| Assignment |
In the records below, find the line with "destruct (new_sets_spec (length" and the line with "live_at_start (client_postorder t) (fun"; return exactly those lines and every line between them.

| Dataset entries |
(* ===== verification/BitVector.v ===== *)
(** * Bit vectors (src/runtime/vm/bit_vector.{h,cc})

    A [BitVector] is a length in bits and an array of words; the set it stands
    for is [member] of BitSet.v on those words. Bits at and above the length
    exist in the last word: [SetAll] sets them, [Equals] ignores them and the
    iterator visits them. *)
From S2P Require Import Prelude Utils BitSet.
Local Open Scope Z_scope.
Local Open Scope vm_scope.

Record BitVector := MkBitVector { length_ : Z; data_ : list Z }.

(** C++ division rounds to zero, so an empty vector has one word. *)
Definition SizeFor (length : Z) : Z := 1 + Z.quot (length - 1) kBitsPerWord.

(** [for (intptr_t i = 0; i < data_length_; i++)], with [n] iterations left,
    over the flag [changed] and the array. *)
Fixpoint for_words (n : nat) (i : Z) (body : Z -> bool -> list Z -> option (bool * list Z))
    (changed : bool) (data : list Z) : option (bool * list Z) :=
  match n with
  | O => Some (changed, data)
  | S n => '(changed, data) ← body i changed data; for_words n (i + 1) body changed data
  end.
Definition over_words (self : BitVector) (body : Z -> bool -> list Z -> option (bool * list Z)) : option (bool * BitVector) :=
  '(changed, data) ← for_words (length (data_ self)) 0 body false (data_ self);
  Some (changed, MkBitVector (length_ self) data).

Definition fill_word (x i : Z) (changed : bool) (data : list Z) : option (bool * list Z) :=
  data ← arr_set data i x; Some (changed, data).
Definition BitVector_Clear (self : BitVector) : option BitVector := snd <$> over_words self (fill_word 0).
Definition BitVector_SetAll (self : BitVector) : option BitVector := snd <$> over_words self (fill_word (u64 (-1))).

(** The words are zero after the constructor's [Clear], whatever [Alloc] returned. *)
Definition BitVector_new (length : Z) : BitVector :=
  MkBitVector length (replicate (Z.to_nat (SizeFor length)) 0).

(** A shift by a negative amount is undefined. *)
Definition element_mask (i : Z) : option Z :=
  let shift := Z.rem i kBitsPerWord in if shift <? 0 then None else Some (u64 (1 <<< shift)).
Definition BitVector_Add (self : BitVector) (i : Z) : option BitVector :=
  let w := Z.quot i kBitsPerWord in
  mask ← element_mask i;
  d ← arr_get (data_ self) w;
  data ← arr_set (data_ self) w (d ||| mask);
  Some (MkBitVector (length_ self) data).
Definition BitVector_Remove (self : BitVector) (i : Z) : option BitVector :=
  let w := Z.quot i kBitsPerWord in
  mask ← element_mask i;
  d ← arr_get (data_ self) w;
  data ← arr_set (data_ self) w (d &&& u64 (Z.lnot mask));
  Some (MkBitVector (length_ self) data).
Definition BitVector_Contains (self : BitVector) (i : Z) : option bool :=
  mask ← element_mask i;
  block ← arr_get (data_ self) (Z.quot i kBitsPerWord);
  Some (negb (block &&& mask =? 0)).

Definition BitVector_AddAll (self from : BitVector) : option (bool * BitVector) :=
  over_words self (fun i changed data =>
    before ← arr_get data i;
    f ← arr_get (data_ from) i;
    let after := before ||| f in
    if negb (before =? after) then data ← arr_set data i after; Some (true, data) else Some (changed, data)).
Definition BitVector_RemoveAll (self from : BitVector) : option (bool * BitVector) :=
  over_words self (fun i changed data =>
    before ← arr_get data i;
    f ← arr_get (data_ from) i;
    let after := before &&& u64 (Z.lnot f) in
    if negb (before =? after) then data ← arr_set data i after; Some (true, data) else Some (changed, data)).
Definition BitVector_KillAndAdd (self kill gen : BitVector) : option (bool * BitVector) :=
  over_words self (fun i changed data =>
    before ← arr_get data i;
    g ← arr_get (data_ gen) i;
    k ← arr_get (data_ kill) i;
    let after := before ||| (g &&& u64 (Z.lnot k)) in
    let changed := if negb (before =? after) then true else changed in
    data ← arr_set data i after;
    Some (changed, data)).
Definition BitVector_Intersect (self other : BitVector) : option BitVector :=
  snd <$> over_words self (fun i changed data =>
    d ← arr_get data i;
    o ← arr_get (data_ other) i;
    data ← arr_set data i (d &&& o);
    Some (changed, data)).
Definition BitVector_CopyFrom (self other : BitVector) : option BitVector :=
  self ← BitVector_Clear self; snd <$> BitVector_AddAll self other.

Definition BitVector_IsEmpty (self : BitVector) : bool := forallb (fun d => d =? 0) (data_ self).

(** The words before the last, from [i] on, [n] of them left. *)
Fixpoint equal_words (n : nat) (i : Z) (a b : list Z) : option bool :=
  match n with
  | O => Some true
  | S n => x ← arr_get a i; y ← arr_get b i; if negb (x =? y) then Some false else equal_words n (i + 1) a b
  end.
Definition BitVector_Equals (self other : BitVector) : option bool :=
  if negb (length_ self =? length_ other) then Some false
  else
    let n := zlen (data_ self) in
    same ← equal_words (Z.to_nat (n - 1)) 0 (data_ self) (data_ other);
    if negb same then Some false
    else
      let i := Z.max 0 (n - 1) in
      if i <? n then
        let shift_size := (kBitsPerWord - length_ self) &&& (kBitsPerWord - 1) in
        let mask := u64 (-1) >>> shift_size in
        x ← arr_get (data_ self) i; y ← arr_get (data_ other) i;
        Some (x &&& mask =? y &&& mask)
      else Some true.
(** For every subclass, [Analyze] ends, and computes for each block exactly
    the variables that are live at its start and at its end: those that some path
    of the flow graph from there uses before any block of the path defines them. *)
Lemma Analyze_exact {T} `{LivenessClientLaws T} (t : T) fuel : client_wf t ->
  (length (client_postorder t) * Z.to_nat (64 * SizeFor (variable_count_ t)) < fuel)%nat ->
  exists t' s0 s, ComputeInitialSets t (new_sets (length (client_postorder t)) (variable_count_ t)) = Some (t', s0) /\
    Analyze fuel t = Some (t', s) /\ kill_ s = kill_ s0 /\
    (wf_sets (variable_count_ t) (client_postorder t) (live_in_ s) /\ wf_sets (variable_count_ t) (client_postorder t) (live_out_ s) /\
     wf_sets (variable_count_ t) (client_postorder t) (kill_ s)) /\
    forall b v, 0 <= b < zlen (client_postorder t) -> 0 <= v < variable_count_ t ->
      (set_contains (live_in_ s) b v = true <-> live_at_start (client_postorder t) (client_use t) (client_def t) v b) /\
      (set_contains (live_out_ s) b v = true <-> live_at_end (client_postorder t) (client_use t) (client_def t) v b).
Proof.
  intros Hwf Hf. destruct (client_blocks_wf t Hwf) as [Hn Hb].
  destruct (ComputeInitialSets_spec t Hwf) as (t' & s0 & Hi & Hpost & Hin & Hkill & Hout & Hsets).
  destruct (new_sets_spec (length (client_postorder t)) (variable_count_ t) (client_postorder t) Hn eq_refl) as [Hwout Hempty]. rewrite <- Hout in *.
  destruct (ComputeLiveInAndLiveOutSets_exact _ Hn _ Hb s0 Hin Hkill Hwout) with (fuel := fuel) as (s & Hs & Hk & Hws1 & Hws2 & He);
    [intros b v _ _ Ho; by rewrite Hempty in Ho|done|].
  exists t', s0, s. split; [done|]. split; [unfold Analyze; rewrite Hi; cbn [mbind option_bind]; by rewrite Hpost, Hs|]. split; [done|]. split; [by rewrite Hk|].
  intros b v Hbr Hv. pose proof (SizeFor_spec _ Hn) as [_ Hsz]. destruct (He b v Hbr ltac:(lia)) as [He1 He2].
  assert (Hiff : forall b, 0 <= b < zlen (client_postorder t) ->
    live_at_start (client_postorder t) (fun b v => set_contains (live_in_ s0) b v = true) (fun b v => set_contains (kill_ s0) b v = true) v b <->
    live_at_start (client_postorder t) (client_use t) (client_def t) v b).
  { intros b' Hb'. split; apply live_ext; try done; try (intros b0 Hb0; destruct (Hsets b0 v Hb0 Hv); tauto);
      intros b0 block s1 Hbl Hs1; by apply (proj2 (Hb _ _ Hbl)). }
  split; [by rewrite He1, Hiff|]. rewrite He2, Hempty. split.
  - intros [?|(block & b' & Hbl & Hb' & Hl)]; [done|]. exists block, b'. split; [done|]. split; [done|]. apply Hiff; [|done]. by apply (proj2 (Hb _ _ Hbl)).
  - intros (block & b' & Hbl & Hb' & Hl). right. exists block, b'. split; [done|]. split; [done|]. apply Hiff; [|done]. by apply (proj2 (Hb _ _ Hbl)).
Qed.
Definition define_at_entry (i : Z) (sets : BitVector * BitVector) : option (BitVector * BitVector) :=
  let '(kill, live_in) := sets in
  live_in ← BitVector_Remove live_in i; kill ← BitVector_Add kill i; Some (kill, live_in).
(** [n] parameters are left, from [i] on. *)
Fixpoint define_parameters (n : nat) (i : Z) (sets : BitVector * BitVector) : option (BitVector * BitVector) :=
  match n with
  | O => Some sets
  | S n => sets ← define_at_entry i sets; define_parameters n (i + 1) sets
  end.
Definition define_entry (g : VGraph) (block : VBlock) (sets : BitVector * BitVector) : option (BitVector * BitVector) :=
  let is_function_entry := bool_decide (entry block = FunctionEntry) in
  let is_osr_entry := bool_decide (entry block = OsrEntry) in
  sets ←
    (if is_function_entry || is_osr_entry || bool_decide (entry block = CatchBlockEntry) then
       let parameter_count := if is_osr_entry then variable_count g else num_direct_parameters_ g in
       define_parameters (Z.to_nat parameter_count) 0 sets
     else Some sets);
  if is_function_entry then
    match arg_desc_var g with
    | Some var => define_at_entry (EnvIndex g var) sets
    | None => Some sets
    end
  else Some sets.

| Solution for this problem |
  destruct (new_sets_spec (length (client_postorder t)) (variable_count_ t) (client_postorder t) Hn eq_refl) as [Hwout Hempty]. rewrite <- Hout in *.
  destruct (ComputeLiveInAndLiveOutSets_exact _ Hn _ Hb s0 Hin Hkill Hwout) with (fuel := fuel) as (s & Hs & Hk & Hws1 & Hws2 & He);
    [intros b v _ _ Ho; by rewrite Hempty in Ho|done|].
  exists t', s0, s. split; [done|]. split; [unfold Analyze; rewrite Hi; cbn [mbind option_bind]; by rewrite Hpost, Hs|]. split; [done|]. split; [by rewrite Hk|].
  intros b v Hbr Hv. pose proof (SizeFor_spec _ Hn) as [_ Hsz]. destruct (He b v Hbr ltac:(lia)) as [He1 He2].
  assert (Hiff : forall b, 0 <= b < zlen (client_postorder t) ->
    live_at_start (client_postorder t) (fun b v => set_contains (live_in_ s0) b v = true) (fun b v => set_contains (kill_ s0) b v = true) v b <->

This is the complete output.